▼

(** C6. Outreach never attempts delivery to a prospect whose tier is D or
    null, whether it queries the batch or is given a prospectId: every
    record of the run (one is made for each call of sendOutreach, a
    delivered one for each pull request opened) is the record of a prospect
    of tier A, B or C, and every row the run leaves different from what it
    was (the rows set to pr_opened; rows are identified by their id) is a
    row of tier A, B or C, its tier unchanged. *)
Theorem outreach_only_tiers_ABC
    (env : Outreach.Env) (options : Outreach.OutreachOptions) (config : Config)
    (w : World) :
  NoDup (id <$> prospects w) ->
  (forall r rec,
     fst (Outreach.outreach env options config w) = Some r ->
     In rec (Outreach.records r) ->
     exists p, In p (prospects w) /\ id p = Outreach.rec_prospectId rec
               /\ (tier p = Some A \/ tier p = Some B \/ tier p = Some C))
  /\ (forall (k : nat) p p',
        prospects w !! k = Some p ->
        prospects (snd (Outreach.outreach env options config w)) !! k = Some p' ->
        p' <> p ->
        (tier p = Some A \/ tier p = Some B \/ tier p = Some C)
        /\ tier p' = tier p /\ outreachStatus p' = PrOpened).
Proof.
  intros Hnd. split.
  - intros r rec Hr Hin.
    destruct (outreach_cases env options config w)
      as [[_ [Hn | He]] | (dryRun & eff & w1 & Hw1 & Heq)].
    + congruence.
    + rewrite He in Hr. injection Hr as <-. destruct Hin.
    + rewrite Heq in Hr. cbn [fst] in Hr. injection Hr as <-.
      destruct (loop_rows env dryRun (Outreach.selected options eff w1)
                  (Outreach.emptyResult, w1)) as [Hrec _].
      destruct (Hrec rec Hin) as [[] | (c & Hc & Hid)].
      apply selected_qualified in Hc as [Hc Hq]. rewrite Hw1 in Hc.
      exists c. split; [exact Hc|]. split; [congruence|].
      now apply qualifiedTier_ABC.
  - intros k p p' Hk Hk' Hne.
    destruct (outreach_cases env options config w)
      as [[Hsame _] | (dryRun & eff & w1 & Hw1 & Heq)].
    + rewrite Hsame, Hk in Hk'. congruence.
    + rewrite Heq in Hk'. cbn [snd] in Hk'.
      destruct (loop_rows env dryRun (Outreach.selected options eff w1)
                  (Outreach.emptyResult, w1)) as [_ Hrow].
      destruct (Hrow k p' Hk') as (p0 & Hk0 & Hid & Ht & Hcase).
      cbn [snd] in Hk0. rewrite Hw1, Hk in Hk0. injection Hk0 as <-.
      destruct Hcase as [-> | (Hst & c & Hc & Hidc)]; [contradiction|].
      apply selected_qualified in Hc as [Hc Hq]. rewrite Hw1 in Hc.
      assert (c = p) by (eapply NoDup_id_eq; eauto using lookup_In).
      subst c. split; [now apply qualifiedTier_ABC | auto].
Qed.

▲

* Work required *
Copy out every line of the records that the string "destruct" appears in.

* Response box *
    destruct (outreach_cases env options config w)
    + rewrite He in Hr. injection Hr as <-. destruct Hin.
      destruct (loop_rows env dryRun (Outreach.selected options eff w1)
      destruct (Hrec rec Hin) as [[] | (c & Hc & Hid)].
    destruct (outreach_cases env options config w)
      destruct (loop_rows env dryRun (Outreach.selected options eff w1)
      destruct (Hrow k p' Hk') as (p0 & Hk0 & Hid & Ht & Hcase).
      destruct Hcase as [-> | (Hst & c & Hc & Hidc)]; [contradiction|].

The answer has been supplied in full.